Giter Site home page Giter Site logo

Parallelize importer about abstreet HOT 7 CLOSED

a-b-street avatar a-b-street commented on May 3, 2024
Parallelize importer

from abstreet.

Comments (7)

RestitutorOrbis avatar RestitutorOrbis commented on May 3, 2024

This is the primary relevant file for this issue right?

abstreet/importer/src/main.rs 

Are there any others I should be mindful of as well? @dabreegster

from abstreet.

dabreegster avatar dabreegster commented on May 3, 2024

That's the main one. The other modules in importer are worth a look too, but hopefully they're pretty simple. I think the only easy opportunity for parallelization is the for name in names loop.

The only potential race conditions would be attempting to produce the same file at the same time. This could happen by two callers trying to do seattle::ensure_popdat_exists, since this first fully builds the huge_seattle map and then produces a file from it. I guess within each of the per-city modules, there's an input() function that downloads all input files needed -- we also don't want to duplicate that work at the same time. Ah, and the utility download always produces tmp_output before renaming; probably have to deal with that. Maybe this is a little more complex than I first estimated.

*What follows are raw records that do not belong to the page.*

(** * A shallow embedding of the Vision-Transformer forward pass (model.py)

    Tensors are modelled as a shape together with an index function; every
    tensor operation computes the result shape the way the tensor library
    does (broadcasting, floor division in the strided projection, shape
    errors) and the entries by index.  Scalars are kept abstract behind the
    [Scalar] interface, so the structural theorems do not depend on any law
    of the arithmetic; the theorems that need arithmetic are stated on the
    instance of the interface over the real numbers. *)

From Stdlib Require Import Arith Lia List Bool.
From Stdlib Require Import Reals Lra.
From Stdlib Require String Ascii.
Import ListNotations.

Set Implicit Arguments.

(** ** Scalars *)

Class Scalar (T : Type) := {
  fzero : T;
  fone : T;
  neg_1e9 : T;                (* the literal -1e9 *)
  ln_eps : T;                 (* LayerNorm's default eps, 1e-5 *)
  fadd : T -> T -> T;
  fsub : T -> T -> T;
  fmul : T -> T -> T;
  fdiv : T -> T -> T;
  fsqrt : T -> T;
  fexp : T -> T;
  ftanh : T -> T;
  fgelu : T -> T;
  feqb : T -> T -> bool;      (* the == test on scalars *)
  of_nat : nat -> T           (* conversion of a size to a scalar *)
}.

(** ** Errors, results, and the forward-pass monad *)

Inductive error : Type :=
| ShapeError          (* RuntimeError raised by a tensor operation on mismatched shapes *)
| AssertionError
| ZeroDivisionError
| IndexError.

Inductive result (A : Type) : Type :=
| Ok (a : A)
| Err (e : error).
Arguments Ok {A} a.
Arguments Err {A} e.

Definition rbind {A B} (r : result A) (f : A -> result B) : result B :=
  match r with
  | Ok a => f a
  | Err e => Err e
  end.

(** The state threaded through a forward pass: the number of dropout calls
    made so far (which selects the random draw each call consumes), and a
    ghost trace of the causal flag of every attention-core invocation. *)
Record state : Type := St { rng_calls : nat; attn_flags : list bool }.

Definition M (A : Type) : Type := state -> result (A * state).

Definition ret {A} (a : A) : M A := fun st => Ok (a, st).

Definition bind {A B} (m : M A) (f : A -> M B) : M B :=
  fun st => match m st with
            | Ok (a, st') => f a st'
            | Err e => Err e
            end.

Definition lift {A} (r : result A) : M A :=
  fun st => match r with
            | Ok a => Ok (a, st)
            | Err e => Err e
            end.

Declare Scope fwd_scope.
Delimit Scope fwd_scope with fwd.
Notation "x <- m ;; k" := (bind m (fun x => k))
  (at level 61, m at next level, right associativity) : fwd_scope.

(** The module mode and the random draws of dropout.  [bernoulli c b i e]
    is the keep decision of the [c]-th dropout call at element [(b, i, e)]. *)
Record Env : Type := MkEnv {
  training : bool;
  bernoulli : nat -> nat -> nat -> nat -> bool
}.

(** ** Tensors *)

Record tensor1 (A : Type) : Type := T1 { d1_0 : nat; get1 : nat -> A }.
Record tensor2 (A : Type) : Type :=
  T2 { d2_0 : nat; d2_1 : nat; get2 : nat -> nat -> A }.
Record tensor3 (A : Type) : Type :=
  T3 { d3_0 : nat; d3_1 : nat; d3_2 : nat; get3 : nat -> nat -> nat -> A }.
Record tensor4 (A : Type) : Type :=
  T4 { d4_0 : nat; d4_1 : nat; d4_2 : nat; d4_3 : nat;
       get4 : nat -> nat -> nat -> nat -> A }.

Definition shape2 {A} (t : tensor2 A) := (d2_0 t, d2_1 t).
Definition shape3 {A} (t : tensor3 A) := (d3_0 t, d3_1 t, d3_2 t).
Definition shape4 {A} (t : tensor4 A) := (d4_0 t, d4_1 t, d4_2 t, d4_3 t).

(** Broadcasting of one dimension: equal sizes, or one of them is 1. *)
Definition bdim (a b : nat) : option nat :=
  if a =? b then Some a
  else if a =? 1 then Some b
  else if b =? 1 then Some a
  else None.

(** Index into a dimension of size [d] of a broadcast operand. *)
Definition bidx (d i : nat) : nat := if d =? 1 then 0 else i.

Definition map3 {A B} (f : A -> B) (t : tensor3 A) : tensor3 B :=
  T3 (d3_0 t) (d3_1 t) (d3_2 t) (fun b i e => f (get3 t b i e)).

Definition map4 {A B} (f : A -> B) (t : tensor4 A) : tensor4 B :=
  T4 (d4_0 t) (d4_1 t) (d4_2 t) (d4_3 t) (fun b h i j => f (get4 t b h i j)).

(** Elementwise binary operation on rank-3 tensors, with broadcasting. *)
Definition bcast3 {A B C} (f : A -> B -> C) (x : tensor3 A) (y : tensor3 B)
  : result (tensor3 C) :=
  match bdim (d3_0 x) (d3_0 y), bdim (d3_1 x) (d3_1 y), bdim (d3_2 x) (d3_2 y) with
  | Some n0, Some n1, Some n2 =>
      Ok (T3 n0 n1 n2 (fun b i e =>
            f (get3 x (bidx (d3_0 x) b) (bidx (d3_1 x) i) (bidx (d3_2 x) e))
              (get3 y (bidx (d3_0 y) b) (bidx (d3_1 y) i) (bidx (d3_2 y) e))))
  | _, _, _ => Err ShapeError
  end.

(** Elementwise binary operation on rank-4 tensors, with broadcasting. *)
Definition bcast4 {A B C} (f : A -> B -> C) (x : tensor4 A) (y : tensor4 B)
  : result (tensor4 C) :=
  match bdim (d4_0 x) (d4_0 y), bdim (d4_1 x) (d4_1 y),
        bdim (d4_2 x) (d4_2 y), bdim (d4_3 x) (d4_3 y) with
  | Some n0, Some n1, Some n2, Some n3 =>
      Ok (T4 n0 n1 n2 n3 (fun b h i j =>
            f (get4 x (bidx (d4_0 x) b) (bidx (d4_1 x) h)
                      (bidx (d4_2 x) i) (bidx (d4_3 x) j))
              (get4 y (bidx (d4_0 y) b) (bidx (d4_1 y) h)
                      (bidx (d4_2 y) i) (bidx (d4_3 y) j))))
  | _, _, _, _ => Err ShapeError
  end.

(** A rank-3 tensor used where a rank-4 one is expected gets a leading
    dimension of size 1. *)
Definition unsqueeze0 {A} (t : tensor3 A) : tensor4 A :=
  T4 1 (d3_0 t) (d3_1 t) (d3_2 t) (fun _ b i j => get3 t b i j).

(** [x.transpose(-2, -1)] *)
Definition transpose_last {A} (t : tensor4 A) : tensor4 A :=
  T4 (d4_0 t) (d4_1 t) (d4_3 t) (d4_2 t) (fun b h i j => get4 t b h j i).

(** [x.transpose(1, 2)] on rank 4 and on rank 3 *)
Definition transpose12_4 {A} (t : tensor4 A) : tensor4 A :=
  T4 (d4_0 t) (d4_2 t) (d4_1 t) (d4_3 t) (fun b i h j => get4 t b h i j).

Definition transpose12_3 {A} (t : tensor3 A) : tensor3 A :=
  T3 (d3_0 t) (d3_2 t) (d3_1 t) (fun b i e => get3 t b e i).

Section Model.

Context {T : Type} {SC : Scalar T}.
Variable env : Env.

(** Left-to-right accumulation of [f 0 + f 1 + ... + f (n-1)]. *)
Fixpoint sum_upto (n : nat) (f : nat -> T) : T :=
  match n with
  | 0 => fzero
  | S m => fadd (sum_upto m f) (f m)
  end.

(** [torch.matmul] on rank-4 tensors: the two leading dimensions are
    broadcast, the inner dimensions have to agree. *)
Definition matmul4 (a b : tensor4 T) : result (tensor4 T) :=
  if negb (d4_3 a =? d4_2 b) then Err ShapeError
  else
    match bdim (d4_0 a) (d4_0 b), bdim (d4_1 a) (d4_1 b) with
    | Some n0, Some n1 =>
        Ok (T4 n0 n1 (d4_2 a) (d4_3 b) (fun b0 h i j =>
              sum_upto (d4_3 a) (fun c =>
                fmul (get4 a (bidx (d4_0 a) b0) (bidx (d4_1 a) h) i c)
                     (get4 b (bidx (d4_0 b) b0) (bidx (d4_1 b) h) c j))))
    | _, _ => Err ShapeError
    end.
(** X18. Whatever the sorting algorithm does, [check_individual_rewards]
    keeps the groups and the number of individuals, and changes at most the
    points of an individual with the id it was asked about: every stored
    individual is afterwards either as before or has had 100, 75 or 50
    added to its points, in the arithmetic of [int].  When the points are
    an [int] and 100 more is one too, they have not gone down and have gone
    up by at most 100. *)
Theorem rewards_only_add_points sort individual_id app :
  let app' := check_individual_rewards sort individual_id app in
  groups_tree app' = groups_tree app /\
  length (individuals_tree app') = length (individuals_tree app) /\
  forall p x, nth_error (individuals_tree app) p = Some x ->
    exists x', nth_error (individuals_tree app') p = Some x' /\
      without_points x' = without_points x /\
      (x' = x \/
       exists reward, In reward [100; 75; 50] /\ x' = Individual.add_points reward x) /\
      (Files.is_int (Individual.points x) = true ->
       Individual.points x + 100 <= Text.INT_MAX ->
       Individual.points x <= Individual.points x' <= Individual.points x + 100) /\
      (Individual.id x <> individual_id -> x' = x).
Proof.
  intros app'. subst app'. unfold check_individual_rewards.
  assert (Hsame : forall p x, nth_error (individuals_tree app) p = Some x ->
            exists x', nth_error (individuals_tree app) p = Some x' /\
              without_points x' = without_points x /\
              (x' = x \/
               exists reward, In reward [100; 75; 50] /\
                              x' = Individual.add_points reward x) /\
              (Files.is_int (Individual.points x) = true ->
               Individual.points x + 100 <= Text.INT_MAX ->
               Individual.points x <= Individual.points x' <= Individual.points x + 100) /\
              (Individual.id x <> individual_id -> x' = x)).
  { intros p x Hx. exists x. repeat split; auto; lia. }
  destruct (ind_search (individuals_tree app) individual_id) as [q|] eqn:Hsearch;
    [|now repeat split].
  rewrite get_top_3_pair.
  destruct (find_rank (individuals_tree app) individual_id _ 0) as [r|] eqn:Hrank;
    [|now repeat split].
  assert (Hr3 : (r < 3)%nat).
  { apply find_rank_bound in Hrank. rewrite get_top_3_firstn, length_firstn in Hrank. lia. }
  cbn [groups_tree individuals_tree]. split; [reflexivity|].
  split; [apply update_at_length|].
  intros p x Hx. rewrite nth_error_update_at.
  destruct (Nat.eqb_spec q p) as [-> | Hne]; [|now apply Hsame].
  rewrite Hx. cbn [option_map]. eexists. split; [reflexivity|].
  destruct (TreeFacts.search_Some_inv _ _ _ _ _ Hsearch) as (y & Hy & He).
  apply Z_equiv_eq in He. rewrite Hx in Hy. injection Hy as <-.
  assert (Hreward : In (rewards_map r) [100; 75; 50] /\ 0 <= rewards_map r <= 100).
  { destruct r as [|[|[|r]]]; [| | |lia]; cbn [rewards_map In]; split; auto; lia. }
  destruct Hreward as [Hin Hbound].
  split; [reflexivity|]. split; [|split].
  - right. exists (rewards_map r). split; [exact Hin | reflexivity].
  - intros Hint Hsum.
    rewrite (add_points_small (rewards_map r) x); [lia | lia | exact Hint | lia].
  - intros Hid. congruence.
Qed.

Lemma rewards_only_add_points_witness :
  nth_error (individuals_tree six_people) 4 = Some (person 5 9000) /\
  Files.is_int (Individual.points (person 5 9000)) = true /\
  Individual.points (person 5 9000) + 100 <= Text.INT_MAX /\
  exists x',
    nth_error (individuals_tree (check_individual_rewards insertion_sort 5 six_people)) 4
    = Some x' /\
    Individual.points (person 5 9000) <= Individual.points x'
    <= Individual.points (person 5 9000) + 100.
Proof.
  assert (Hx : nth_error (individuals_tree six_people) 4 = Some (person 5 9000))
    by reflexivity.
  assert (Hint : Files.is_int (Individual.points (person 5 9000)) = true) by reflexivity.
  assert (Hsum : Individual.points (person 5 9000) + 100 <= Text.INT_MAX)
    by (vm_compute; discriminate).
  split; [exact Hx|]. split; [exact Hint|]. split; [exact Hsum|].
  destruct (rewards_only_add_points insertion_sort 5 six_people) as (_ & _ & Hall).
  destruct (Hall 4%nat (person 5 9000) Hx) as (x' & Hx' & _ & _ & Hbound & _).
  exists x'. split; [exact Hx' | exact (Hbound Hint Hsum)].
Defined.
(** The nested [analyze_slice(target_z, tolerance=0.25)] of [analyze];
    [x ** 0.5] on a non-negative float is its square root. *)
Definition analyze_slice (all_verts : list point) (target_z tol : R) : option slice_info :=
  let verts := slab_points all_verts target_z tol in
  if (length verts <? 10)%nat then None else
  let sx := map fst verts in
  let sy := map snd verts in
  let cx := (min_list sx + max_list sx) / 2 in
  let cy := (min_list sy + max_list sy) / 2 in
  let dists := map (fun p => sqrt ((fst p - cx) ^ 2 + (snd p - cy) ^ 2)) verts in
  let avg_r := sum_list dists / INR (length dists) in
  let std_r := sqrt (sum_list (map (fun dd => (dd - avg_r) ^ 2) dists) / INR (length dists)) in
  let variation := if rlt 0 avg_r then std_r / avg_r else 0 in
  Some (mkSlice (length verts) (min_list sx, max_list sx) (min_list sy, max_list sy)
          (max_list sx - min_list sx) (max_list sy - min_list sy) (cx, cy)
          avg_r variation (shape_of variation)).

(* ------------------------------------------------------------------ *)
(** ** Reconstruction recommendation *)

Inductive recommendation :=
| ManualParametric
| Polyhedron (reduce : option R)   (** the suggested [--reduce] ratio *)
| SlicedCrossSection.

(** The [if / elif / else] at the end of [analyze], as a function of
    [len(triangles)], [flat_vertical_pct] and [curve_pct]. *)
Definition recommend (n : nat) (flat_vertical_pct curve_pct : R) : recommendation :=
  if (n <? 500)%nat && rlt 80 flat_vertical_pct then ManualParametric
  else if (1000 <? n)%nat || rlt 30 curve_pct then
    Polyhedron (if (50000 <? n)%nat then Some (Rmax (1/10) (20000 / INR n)) else None)
  else SlicedCrossSection.

(* ------------------------------------------------------------------ *)
(** ** Report lines

    The printed report, one constructor per kind of line; a line carries
    the values it formats. *)

Inductive line :=
| LUsage
| LNotFound (path : string)
| LNoTriangles
| LFormat (f : stl_format)
| LTriangles (n : nat)
| LBBox (min_x max_x min_y max_y min_z max_z : R)
| LNormals (c : normal_counts)
| LSlice (z : R) (info : option slice_info)
| LAsciiLabel (z : R)
| LAsciiRow (y : R) (cells : list ascii)
| LPocket (z : R) (count : nat) (x_range y_range : R * R) (width height : R)
| LNoPockets
| LRecommend (r : recommendation).

(* ------------------------------------------------------------------ *)
(** ** ascii_cross_section *)

Definition zrange (lo hi : Z) : list Z :=
  map (fun i => (lo + Z.of_nat i)%Z) (seq 0 (Z.to_nat (hi + 1 - lo))).

Definition hash : ascii := "#"%char.
Definition blank : ascii := " "%char.

(** [grid[r][c] = '#'] *)
Definition mark (grid : list (list ascii)) (r c : nat) : list (list ascii) :=
  alter (fun row => <[c := hash]> row) r grid.

(** [ascii_cross_section(verts_2d, width, height, grid_res, label)]; the
    label string [f"\n  --- z={z:.1f}mm ---"] is represented by the height
    [z] it prints, the empty label by [None]. *)
Definition ascii_cross_section (verts_2d : list (R * R)) (width height grid_res : R)
    (label : option R) : list line :=
  match verts_2d with
  | [] => []
  | _ =>
    let min_x := min_list (map fst verts_2d) in
    let min_y := min_list (map snd verts_2d) in
    let cols := (py_int (width / grid_res) + 2)%Z in
    let rows := (py_int (height / grid_res) + 2)%Z in
    let grid0 := repeat (repeat blank (Z.to_nat cols)) (Z.to_nat rows) in
    let grid :=
      fold_left (fun g p =>
        let c := py_int ((fst p - min_x) / grid_res) in
        let r := py_int ((snd p - min_y) / grid_res) in
        if ((0 <=? r) && (r <? rows) && (0 <=? c) && (c <? cols))%Z
        then mark g (Z.to_nat r) (Z.to_nat c) else g) verts_2d grid0 in
    let label_lines := match label with Some z => [LAsciiLabel z] | None => [] end in
    label_lines ++
    flat_map (fun r =>
      let y_val := min_y + IZR r * grid_res in
      let ln := nth (Z.to_nat r) grid [] in
      if existsb (Ascii.eqb hash) ln then [LAsciiRow y_val ln] else [])
      (rev (zrange 0 (rows - 1)))
  end.

(** One iteration of the ASCII cross-section loop of [analyze]. *)
Definition ascii_block (all_verts : list point) (w h z_range z_target : R) : list line :=
  let tol := Rmax (1/4) (z_range * (3/100)) in
  let verts_2d := slab_points all_verts z_target tol in
  if (length verts_2d <? 10)%nat then []
  else ascii_cross_section verts_2d w h 2 (Some z_target).

(* ------------------------------------------------------------------ *)
(** ** detect_pockets *)

Abbreviation cell := (Z * Z)%type.

(** [grid.get((gx, gy), 0)] *)
Definition grid_get (g : gmap cell nat) (k : cell) : nat :=
  match g !! k with Some n => n | None => 0%nat end.

(** [grid[(gx, gy)] = grid.get((gx, gy), 0) + 1] for every cell. *)
Definition build_grid (cells : list cell) : gmap cell nat :=
  fold_left (fun g k => <[k := S (grid_get g k)]> g) cells ∅.

(** [(gx, gy) not in grid or grid[(gx, gy)] < 3] *)
Definition sparse (g : gmap cell nat) (k : cell) : bool :=
  match g !! k with None => true | Some n => (n <? 3)%nat end.

(** [(gx + dx, gy + dy) in grid and grid[(gx + dx, gy + dy)] >= 3] *)
Definition dense (g : gmap cell nat) (k : cell) : bool :=
  match g !! k with Some n => (3 <=? n)%nat | None => false end.

(** [for dx in [-1, 0, 1] for dy in [-1, 0, 1]] *)
Definition offsets : list cell := list_prod [(-1)%Z; 0%Z; 1%Z] [(-1)%Z; 0%Z; 1%Z].

(** [neighbors = sum(1 for dx ... for dy ... if ...)] *)
Definition neighbors (g : gmap cell nat) (gx gy : Z) : nat :=
  length (List.filter (fun d => dense g ((gx + d.1)%Z, (gy + d.2)%Z)) offsets).

Definition zmin_list (l : list Z) : Z :=
  match l with [] => 0%Z | x :: t => fold_left Z.min t x end.
Definition zmax_list (l : list Z) : Z :=
  match l with [] => 0%Z | x :: t => fold_left Z.max t x end.

Definition grid_keys (g : gmap cell nat) : list cell := map fst (map_to_list g).

(** The double loop over [gx_range] and [gy_range]; it yields the cells
    whose centres [(rx, ry)] are appended to [empty_interior]. *)
Definition empty_interior (g : gmap cell nat) : list cell :=
  let all_gx := map fst (grid_keys g) in
  let all_gy := map snd (grid_keys g) in
  flat_map (fun gx =>
    flat_map (fun gy =>
      if sparse g (gx, gy) && (4 <=? neighbors g gx gy)%nat then [(gx, gy)] else [])
      (zrange (zmin_list all_gy) (zmax_list all_gy)))
    (zrange (zmin_list all_gx) (zmax_list all_gx)).

Record pocket_info := mkPocket
  { pk_count : nat; pk_x_range : R * R; pk_y_range : R * R;
    pk_width : R; pk_height : R }.

Definition detect_pockets (all_verts : list point) (min_x min_y z_target tol grid_size : R)
  : option pocket_info :=
  let verts_2d := map (fun v => (px v - min_x, py v - min_y))
    (List.filter (fun v => rlt (Rabs (pz v - z_target)) tol) all_verts) in
  if (length verts_2d <? 10)%nat then None else
  let g := build_grid
    (map (fun p => (py_int (fst p / grid_size), py_int (snd p / grid_size))) verts_2d) in
  match grid_keys g with
  | [] => None
  | _ =>
    let centres := map (fun c => (IZR c.1 * grid_size + grid_size / 2,
                                  IZR c.2 * grid_size + grid_size / 2))
                       (empty_interior g) in
    match centres with
    | [] => None
    | _ =>
      let ex := map fst centres in
      let ey := map snd centres in
      Some (mkPocket (length centres) (min_list ex, max_list ex)
              (min_list ey, max_list ey)
              (max_list ex - min_list ex) (max_list ey - min_list ey))
    end
  end.

(* ------------------------------------------------------------------ *)
(** ** analyze and the entry point *)

(** [sorted(set(levels))] *)
Fixpoint insert_level (z : R) (l : list R) : list R :=
  match l with
  | [] => [z]
  | a :: t =>
      if Req_EM_T z a then l
      else if rlt z a then z :: l else a :: insert_level z t
  end.

Definition sorted_set (l : list R) : list R := fold_right insert_level [] l.

(** The report printed by [analyze] for a non-empty mesh.  The file name
    and size, the Z-level histogram and the floor/ceiling sections only
    print and are left out of the model. *)
Definition report (fmt : stl_format) (ts : list tri) : list line :=
  let n := length ts in
  let all_verts := flat_map (fun t => [v1 t; v2 t; v3 t]) ts in
  let xs := map px all_verts in
  let ys := map py all_verts in
  let zs := map pz all_verts in
  let min_x := min_list xs in let max_x := max_list xs in
  let min_y := min_list ys in let max_y := max_list ys in
  let min_z := min_list zs in let max_z := max_list zs in
  let w := max_x - min_x in let h := max_y - min_y in
  let c := face_normals ts in
  let z_range := max_z - min_z in
  let z_levels := sorted_set
    [min_z; min_z + z_range * (1/10); min_z + z_range * (1/4);
     min_z + z_range * (1/2); min_z + z_range * (3/4);
     min_z + z_range * (9/10); max_z] in
  let ascii_levels :=
    [min_z + 1/5; min_z + z_range * (1/4); min_z + z_range * (1/2);
     min_z + z_range * (3/4); max_z - 1/5] in
  let pocket_levels :=
    map (fun f => min_z + z_range * (INR f / 10)) [1; 2; 3; 4; 5; 6; 7; 8; 9]%nat in
  let pockets := flat_map (fun zt =>
    match detect_pockets all_verts min_x min_y zt (3/10) 2 with
    | Some p => [LPocket zt (pk_count p) (pk_x_range p) (pk_y_range p)
                         (pk_width p) (pk_height p)]
    | None => []
    end) pocket_levels in
  let flat_vertical_pct :=
    INR (n_top c + n_bottom c + n_vertical c) / INR n * 100 in
  let curve_pct := INR (n_angled c) / INR n * 100 in
  [LFormat fmt; LTriangles n; LBBox min_x max_x min_y max_y min_z max_z; LNormals c]
  ++ map (fun z => LSlice z (analyze_slice all_verts z (1/4))) z_levels
  ++ flat_map (ascii_block all_verts w h z_range) ascii_levels
  ++ (match pockets with [] => [LNoPockets] | _ => pockets end)
  ++ [LRecommend (recommend n flat_vertical_pct curve_pct)].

(By the way, if you know of a simple way to express a dependency graph of tasks and be idempotent / detect work that's already been done, there may be a much better way to express everything in importer.)

from abstreet.

RestitutorOrbis avatar RestitutorOrbis commented on May 3, 2024

Okay, so from looking at it seems like the only jobs that can be run in parallel within for name in names would be job.raw_to_map,job.scenario, and job.scenario_everyone. So, in line with that, I should only spawn threads for those jobs and leave job.osm_to_raw to run sequentially given those concerns you've expressed about the input() function. So, with that in mind, the solution I am considering is the following:

    let mut was_ensure_popdate_exists_called = false;
    for name in names {
        //Leave job.osm_to_raw alone
        if job.osm_to_raw {
            match job.city.as_ref() {
                "austin" => austin::osm_to_raw(&name),
                "los_angeles" => los_angeles::osm_to_raw(&name),
                "seattle" => seattle::osm_to_raw(&name),
                x => panic!("Unknown city {}", x),
            }
        }

        //Spawn a thread to manage this
        if job.raw_to_map {
            utils::raw_to_map(&name, job.use_fixes);
        }
 
        if job.scenario {
            assert_eq!(job.city, "seattle");
            //make sure ensure_popdat_exists is only called once
            if !was_ensure_popdat_exists{
                seattle::ensure_popdat_exists(job.use_fixes);
                was_ensure_popdat_exists = true;
            }

            //Spawn a thread to manage this
            let mut timer = abstutil::Timer::new(format!("Scenario for {}", name));
            let map = map_model::Map::new(abstutil::path_map(&name), job.use_fixes, &mut timer);
            soundcast::make_weekday_scenario(&map, &mut timer).save();
        }

        if job.scenario_everyone {
            assert_eq!(job.city, "seattle");
            if !was_ensure_popdat_exists_called{
                seattle::ensure_popdat_exists(job.use_fixes);
            }

            //Spawn a thread to manage this
            let mut timer = abstutil::Timer::new(format!("Scenario for {}", name));
            let map = map_model::Map::new(abstutil::path_map(&name), job.use_fixes, &mut timer);
            soundcast::make_weekday_scenario_with_everyone(&map, &mut timer).save();
        }
    }
    //Wait for all threads to complete

from abstreet.

dabreegster avatar dabreegster commented on May 3, 2024

This should almost work. The only problem is that ensure_popdat_exists may call raw_to_map, so there may be a case when two threads are both doing raw_to_map(huge_seattle) at the same time. That's technically correct, provided writing the output file is atomic.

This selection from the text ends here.